The source term \(f(z,t)\) on the right-hand side is given by

$$\begin{aligned} f(z,t)&= z \bigl(1-z^{2} \bigr)^{3} t^{2-\alpha}E_{1,3- \alpha}(t)+ 6 \bigl(7 z^{4}-10 z^{2}+3 \bigr)z t^{2} E_{1,3}(t)+\frac{1}{2}u(z,t) \\ &\quad\times \bigl[u(z,t)-1 \bigr] \bigl[2u(z,t)-1 \bigr],\end{aligned} $$

where \(E_{\beta, \gamma}(\zeta)\), the Mittag–Leffler function, is defined as [29]

$$ E_{\beta, \gamma}(\zeta)= \sum_{k=0}^{\infty} \frac{\zeta^{k}}{\varGamma (\beta k +\gamma)}. $$

The initial and boundary conditions can be derived from the given exact solution \(z (1-z^{2})^{3}t^{2}E_{1,3}(t)\). To affirm the impact and applicability of the proposed approach, the absolute error appeared in computations is given in Table 8 corresponding to different values of z using \(\alpha= 0.5\), \(n=10\), \(t=0.1\), \(\Delta t= 0.001\), and \(0 \leq z \leq1\). In Table 9 the \(L_{2}\) norm is presented against different values of α and t for \(h^{-3}\) in the domain \(z\in[-1,1]\). The graphic representation of exact and approximate solutions is shown in Fig. 6 subject to \(N=100\), \(\Delta t =0.001\)\(\alpha=0.6\), and \(-1\leq z \leq1\).
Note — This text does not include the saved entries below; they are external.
(* ===== verification/TunnelUDP.v ===== *)
(** * The UDP sessions of a tunnel (tunnel/udp.go)

    A remote UDP listener keeps a session per public address and one data
    connection per session.  Its goroutines are lists of the instructions they
    have left, as in TunnelServer.v: the reader of the socket and the cleanup
    loop, one goroutine per datagram, one reader per session, and the one that
    stops the listener.  How a data connection is asked for and handed over is
    in TunnelServer.v; here it is the answer [Opened] or its absence. *)

From S2P Require Import Prelude GoStrings Stats TunnelConfig.

Definition defaultUDPSessionIdle : Z := 60 * second.

(** [udpMessage] as decoded: [um_Payload] is the length of the decoded payload,
    [None] when it is not base64. *)
Record udpMessage := { um_Type : string; um_Version : Z; um_Payload : option Z }.
(** [readUDPMessage] of a decoded line; [None] is an error. *)
Definition readUDPMessage (msg : udpMessage) : option udpMessage :=
  let msg := {| um_Type := ToLower (TrimSpace (um_Type msg));
                um_Version := if um_Version msg =? 0 then ProtocolVersion else um_Version msg;
                um_Payload := um_Payload msg |} in
  if negb (um_Version msg =? ProtocolVersion) then None else Some msg.

Record udpServerSession := { us_key : string; us_conn : nat; us_lastSeen : Z; us_done : bool }.

(** [udpRemoteListener]. [ul_registered]: it is in the map of the server.
    [ul_conns]: whether each data connection it received is open. *)
Record udpRemoteListener := {
  ul_spec : TunnelSpec;
  ul_registered : bool;
  ul_socket : bool;
  ul_done : bool;
  ul_sessions : gmap string nat;
  ul_made : list udpServerSession;
  ul_conns : list bool;
  ul_wg : nat;
  ul_collector : Collector;
}.

Inductive UInstr :=
(* a datagram of [n] bytes from [key] *)
| ULookup (key : string) (n : Z)
| UOpen (key : string) (n : Z)
| UInsert (key : string) (c : nat) (n : Z)
| UCount (s : nat)
| UStart (s : nat)
| UWrite (s : nat) (n : Z)
(* the reader of a session *)
| URead (s : nat)
(* closing a session *)
| UCloseSession (key : string)
| UFinish (s : nat)
| UUncount
(* the loops of the listener *)
| UReadLoop
| UCleanupLoop
| UCloseIdle (now : Z)
| UDone
(* stopping *)
| UCancel
| UCloseSocket
| UCloseAll
| UWait
| UReset.

Inductive UChoice :=
| Nothing                              (* the call fails, or the loop ends *)
| Datagram (key : string) (n : Z)
| Opened                               (* the data connection arrives *)
| Written
| Line (msg : udpMessage)
| Tick.
Record UAnswer := { ua_now : Z; ua_choice : UChoice }.

(** ** Field updates *)

Definition with_table v ul : udpRemoteListener := {|
  ul_spec := ul_spec ul; ul_registered := ul_registered ul; ul_socket := ul_socket ul; ul_done := ul_done ul;
  ul_sessions := v; ul_made := ul_made ul; ul_conns := ul_conns ul; ul_wg := ul_wg ul; ul_collector := ul_collector ul |}.
Definition with_made v ul : udpRemoteListener := {|
  ul_spec := ul_spec ul; ul_registered := ul_registered ul; ul_socket := ul_socket ul; ul_done := ul_done ul;
  ul_sessions := ul_sessions ul; ul_made := v; ul_conns := ul_conns ul; ul_wg := ul_wg ul; ul_collector := ul_collector ul |}.
Definition with_uconns v ul : udpRemoteListener := {|
  ul_spec := ul_spec ul; ul_registered := ul_registered ul; ul_socket := ul_socket ul; ul_done := ul_done ul;
  ul_sessions := ul_sessions ul; ul_made := ul_made ul; ul_conns := v; ul_wg := ul_wg ul; ul_collector := ul_collector ul |}.
Definition with_wg v ul : udpRemoteListener := {|
  ul_spec := ul_spec ul; ul_registered := ul_registered ul; ul_socket := ul_socket ul; ul_done := ul_done ul;
  ul_sessions := ul_sessions ul; ul_made := ul_made ul; ul_conns := ul_conns ul; ul_wg := v; ul_collector := ul_collector ul |}.
Definition with_ucollector f ul : udpRemoteListener := {|
  ul_spec := ul_spec ul; ul_registered := ul_registered ul; ul_socket := ul_socket ul; ul_done := ul_done ul;
  ul_sessions := ul_sessions ul; ul_made := ul_made ul; ul_conns := ul_conns ul; ul_wg := ul_wg ul;
  ul_collector := f (ul_collector ul) |}.
Definition with_life registered socket done ul : udpRemoteListener := {|
  ul_spec := ul_spec ul; ul_registered := registered; ul_socket := socket; ul_done := done;
  ul_sessions := ul_sessions ul; ul_made := ul_made ul; ul_conns := ul_conns ul; ul_wg := ul_wg ul; ul_collector := ul_collector ul |}.

Definition touch (now : Z) (x : udpServerSession) : udpServerSession :=
  {| us_key := us_key x; us_conn := us_conn x; us_lastSeen := now; us_done := us_done x |}.
Definition finish (x : udpServerSession) : udpServerSession :=
  {| us_key := us_key x; us_conn := us_conn x; us_lastSeen := us_lastSeen x; us_done := true |}.
Definition touch_session (now : Z) (s : nat) ul : udpRemoteListener := with_made (alter (touch now) s (ul_made ul)) ul.
Definition close_uconn (c : nat) ul : udpRemoteListener := with_uconns (<[c := false]> (ul_conns ul)) ul.
Definition u_id (ul : udpRemoteListener) : string := sp_TunnelID (ul_spec ul).
Definition session_of (ul : udpRemoteListener) (s : nat) {A} (d : A) (f : udpServerSession → A) : A :=
  match ul_made ul !! s with Some x => f x | None => d end.

(** ** The instructions *)

Definition UStep : Type := list UInstr * list (list UInstr) * udpRemoteListener.
Definition go (instrs : list UInstr) (ul : udpRemoteListener) : UStep := (instrs, [], ul).

(** [getOrOpenSession]: the table, the data connection, the table again. *)
Definition getSession_udp (now : Z) (key : string) (n : Z) (ul : udpRemoteListener) : UStep :=
  match ul_sessions ul !! key with
  | Some s => go [UWrite s n] (touch_session now s ul)
  | None =>
      if (0 <? sp_MaxConn (ul_spec ul)) && (sp_MaxConn (ul_spec ul) <=? Z.of_nat (size (ul_sessions ul)))
      then go [] ul else go [UOpen key n] ul
  end.
Definition openSession (choice : UChoice) (key : string) (n : Z) (ul : udpRemoteListener) : option UStep :=
  match choice with
  | Opened => Some (go [UInsert key (length (ul_conns ul)) n] (with_uconns (ul_conns ul ++ [true]) ul))
  | Nothing => Some (go [] ul)
  | _ => None
  end.
Definition insertSession (now : Z) (key : string) (c : nat) (n : Z) (ul : udpRemoteListener) : UStep :=
  match ul_sessions ul !! key with
  | Some s => go [UWrite s n] (close_uconn c ul)
  | None =>
      let s := length (ul_made ul) in
      let session := {| us_key := key; us_conn := c; us_lastSeen := now; us_done := false |} in
      go [UCount s; UStart s; UWrite s n] (with_table (<[key := s]> (ul_sessions ul)) (with_made (ul_made ul ++ [session]) ul))
  end.
(** The rest of [handleDatagram]. A closed connection cannot be written. *)
Definition writeDatagram (a : UAnswer) (s : nat) (n : Z) (ul : udpRemoteListener) : option UStep :=
  session_of ul s None (λ x,
    match ua_choice a with
    | Written =>
        if bool_decide (ul_conns ul !! us_conn x = Some true)
        then Some (go [] (with_ucollector (AddUpload (ua_now a) (u_id ul) n) ul)) else None
    | Nothing => Some (go [UCloseSession (us_key x)] ul)
    | _ => None
    end).

(** [udpSessionReadLoop]: one line. *)
Definition udpSessionReadLoop (a : UAnswer) (s : nat) (ul : udpRemoteListener) : option UStep :=
  session_of ul s None (λ x,
    match ua_choice a with
    | Line msg =>
        match readUDPMessage msg with
        | None => Some (go [UCloseSession (us_key x)] ul)
        | Some msg =>
            if negb (bool_decide (um_Type msg = "udp")) then Some (go [URead s] ul)
            else match um_Payload msg with
                 | None => Some (go [URead s] ul)
                 | Some n =>
                     Some (go [URead s] (touch_session (ua_now a) s (with_ucollector (AddDownload (ua_now a) (u_id ul) n) ul)))
                 end
        end
    | Nothing => Some (go [UCloseSession (us_key x)] ul)
    | _ => None
    end).

(** [closeSession]: the table, then once per session the connection and the count. *)
Definition closeSession_udp (key : string) (ul : udpRemoteListener) : UStep :=
  match ul_sessions ul !! key with
  | None => go [] ul
  | Some s => go [UFinish s] (with_table (delete key (ul_sessions ul)) ul)
  end.
Definition finishSession (s : nat) (ul : udpRemoteListener) : UStep :=
  session_of ul s (go [] ul) (λ x,
    if us_done x then go [] ul
    else go [UUncount] (close_uconn (us_conn x) (with_made (alter finish s (ul_made ul)) ul))).

Definition idle_session (now : Z) (ul : udpRemoteListener) (s : nat) : bool :=
  session_of ul s false (λ x, defaultUDPSessionIdle <? now - us_lastSeen x).
Definition closeIdleSessions (now : Z) (ul : udpRemoteListener) : list UInstr :=
  UCloseSession <$> (filter (λ e, idle_session now ul e.2 = true) (map_to_list (ul_sessions ul))).*1.
Definition closeAllSessions (ul : udpRemoteListener) : list UInstr :=
  UCloseSession <$> (map_to_list (ul_sessions ul)).*1.

(** [readLoop]: one datagram, or a failed read once the context is done. *)
Definition readLoop (choice : UChoice) (ul : udpRemoteListener) : option UStep :=
  match choice with
  | Datagram key n =>
      if ul_socket ul then Some ([UReadLoop], [[ULookup key n; UDone]], with_wg (S (ul_wg ul)) ul) else None
  | Nothing => Some (if ul_done ul then go [] ul else go [UReadLoop] ul)
  | _ => None
  end.
Definition cleanupLoop (a : UAnswer) (ul : udpRemoteListener) : option UStep :=
  match ua_choice a with
  | Tick => Some (go [UCloseIdle (ua_now a); UCleanupLoop] ul)
  | Nothing => if ul_done ul then Some (go [] ul) else None
  | _ => None
  end.

Definition uexec (i : UInstr) (a : UAnswer) (ul : udpRemoteListener) : option UStep :=
  match i with
  | ULookup key n => Some (getSession_udp (ua_now a) key n ul)
  | UOpen key n => openSession (ua_choice a) key n ul
  | UInsert key c n => Some (insertSession (ua_now a) key c n ul)
  | UCount s => Some (go [] (with_ucollector (IncConns (ua_now a) (u_id ul)) ul))
  | UStart s => Some ([], [[URead s; UDone]], with_wg (S (ul_wg ul)) ul)
  | UWrite s n => writeDatagram a s n ul
  | URead s => udpSessionReadLoop a s ul
  | UCloseSession key => Some (closeSession_udp key ul)
  | UFinish s => Some (finishSession s ul)
  | UUncount => Some (go [] (with_ucollector (DecConns (ua_now a) (u_id ul)) ul))
  | UReadLoop => readLoop (ua_choice a) ul
  | UCleanupLoop => cleanupLoop a ul
  | UCloseIdle now => Some (go (closeIdleSessions now ul) ul)
  | UDone => Some (go [] (with_wg (pred (ul_wg ul)) ul))
  | UCancel => Some (go [] (with_life (ul_registered ul) (ul_socket ul) true ul))
  | UCloseSocket => Some (go [] (with_life (ul_registered ul) false (ul_done ul) ul))
  | UCloseAll => Some (go (closeAllSessions ul) ul)
  | UWait => if (ul_wg ul =? 0)%nat then Some (go [] ul) else None
  | UReset => Some (go [] (with_ucollector (SetConns (ua_now a) (u_id ul) 0) ul))
  end.

(** ** The listener with its goroutines *)

Record UState := { uv_listener : udpRemoteListener; uv_threads : list (list UInstr) }.

Definition start_threads : list (list UInstr) := [[UReadLoop; UDone]; [UCleanupLoop; UDone]].
(** [startUDPRemoteListener], once the socket is open. *)
Definition startUDPRemoteListener (now : Z) (spec : TunnelSpec) (c : Collector) : UState := {|
  uv_listener := {| ul_spec := spec; ul_registered := true; ul_socket := true; ul_done := false; ul_sessions := ∅;
                    ul_made := []; ul_conns := []; ul_wg := 2; ul_collector := EnsureRule now (sp_TunnelID spec) c |};
  uv_threads := start_threads |}.

Definition stop_thread : list UInstr := [UCancel; UCloseSocket; UCloseAll; UWait; UReset].

Inductive UEvent :=
| StopUDP_                             (* [stopUDPRemoteListener] *)
| ContextDone                          (* the server's context ends *)
| URun (k : nat) (a : UAnswer).

Definition udp_step (e : UEvent) (s : UState) : option UState :=
  let ul := uv_listener s in
  match e with
  | StopUDP_ =>
      if ul_registered ul
      then Some {| uv_listener := with_life false (ul_socket ul) (ul_done ul) ul; uv_threads := uv_threads s ++ [stop_thread] |}
      else None
  | ContextDone => Some {| uv_listener := with_life (ul_registered ul) (ul_socket ul) true ul; uv_threads := uv_threads s |}
  | URun k a =>
      match uv_threads s !! k with
      | Some (i :: rest) =>
          '(instrs, spawned, ul) ← uexec i a ul;
          Some {| uv_listener := ul; uv_threads := <[k := instrs ++ rest]> (uv_threads s) ++ spawned |}
      | _ => None
      end
  end.

Section reachable.
Context (now : Z) (spec : TunnelSpec) (c : Collector).

(** The states the listener can reach from its start. *)
Inductive udp_reachable : UState → Prop :=
| udp_start : udp_reachable (startUDPRemoteListener now spec c)
| udp_next e s s' : udp_reachable s → udp_step e s = Some s' → udp_reachable s'.
End reachable.

Fixpoint udp_events (events : list UEvent) (s : UState) : option UState :=
  match events with [] => Some s | e :: events => udp_step e s ≫= udp_events events end.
The 3D plots of exact and approximate solution for Example 2 are shown in Figs. 78.

Figure 6
figure 6

Exact and approximate solutions for Example 2 when \(N=100\), \(\Delta t =0.001\), \(\alpha=0.6\), and \(-1\leq z \leq 1\)

Figure 7
figure 7

Exact and approximate solutions for Example 2 when \(N=16\), \(\alpha=0.8\), \(t=1\), \(\Delta t= 0.001\), and \(0\leq z \leq 1\)

Figure 8
figure 8

Exact and approximate solutions for Example 2 when \(N=40\), \(\alpha=0.3\), \(t=1\), \(\Delta t= 0.001\), and \(-1\leq z \leq 1\)

Table 8 Absolute errors for Example 2 at \(t=0.1\) with \(\Delta t=0.001\), \(\alpha= 0.5\), \(N=10\), and \(z\in[0,1]\)
Table 9 Error norms \(L_{2}\) for Example 2 when \(\alpha =0.2\), \(h^{-3}\), \(\Delta t=0.01\), and \(z\in[-1,1]\)

Problem 3

Consider the following time fractional ACE [32]:

$$ \frac{\partial^{\alpha}u(z,t)}{\partial t^{\alpha}}-\frac{\partial ^{2}u(z,t)}{\partial z^{2}}+ \bigl(u(z,t) \bigr)^{3}-u(z,t)= f(z,t) ,\quad z\in[a,b], t\in[0,T], $$

where the forcing term on the right-hand side is given by

$$f(z,t)=2\frac{t^{2-\alpha}\sin(z)}{\varGamma[3-\alpha]}+t^{2}\sin (z)+\frac{1}{2}u(z,t) \bigl[u(z,t)-1 \bigr] \bigl[2u(z,t)-1 \bigr]. $$

The initial and boundary conditions are

$$ u(z,0)=\phi_{0}(z),\qquad u(a,t)=\psi_{1}(t),\qquad u(b,t)= \psi_{2}(t). $$

The exact solution of the given problem is \(t^{2} \sin(z)\). In Table 10 the exact and numerical solutions have been showcased for \(\alpha=0.9\), \(t=0.1\), \(\Delta t=0.001\), and \(z\in[0,\pi]\). Moreover, the absolute computational error has also been reported using the same choice of parameters. Here we have intentionally taken \(n=10\) to demonstrate the efficiency of our method. In Figs. 9, 10, 11 the 2D and 3D plots of exact and numerical solutions are displayed. We can see that even with a large grid spacing, our numerical scheme can efficiently approximate the cubic B-spline solution for time fractional ACE.

Figure 9
figure 9

Exact and numerical solutions for Example 3 when \(N=100\), \(t=1\), \(\Delta t =0.0001\), \(\alpha=0.8\), and \(-\pi\leq z \leq\pi\)

Figure 10
figure 10

Exact and approximate solutions for Example 3 when \(N=20\), \(\alpha=0.4\), \(t=0.3\), \(\Delta t= 0.001\), and \(-\pi\leq z \leq\pi\)

Figure 11
figure 11

Exact and approximate solutions for Example 3, when \(N=80\), \(\alpha=0.5\), \(t=1\), \(\Delta t= 0.001\) and \(-2\pi\leq z \leq2\pi\)

Table 10 Maximum absolute errors (\(L_{\infty}\)) for Example 3 at \(t=0.1\) when \(\alpha=0.9\), \(n=10\), \(\Delta t= 0.001\), and \(z \in [0,\pi]\)

6 Concluding remarks

We conclude this work by the following remarks:

  • An efficient algorithm based on redefined cubic B-spline collocation approach has been presented for approximate solution of time fractional Allen–Cahn equation.

  • The proposed scheme engages usual finite forward difference formulation and a redefined set of cubic B-spline functions for temporal and spatial discretizations, respectively.

  • The unconditional stability of the proposed method has been proved rigorously.

  • The computational order of convergence is conformable with the theoretical estimations.

  • The numerical simulation has been run for three test examples, which show that the proposed scheme can efficiently be employed for numerical treatment of time fractional problems.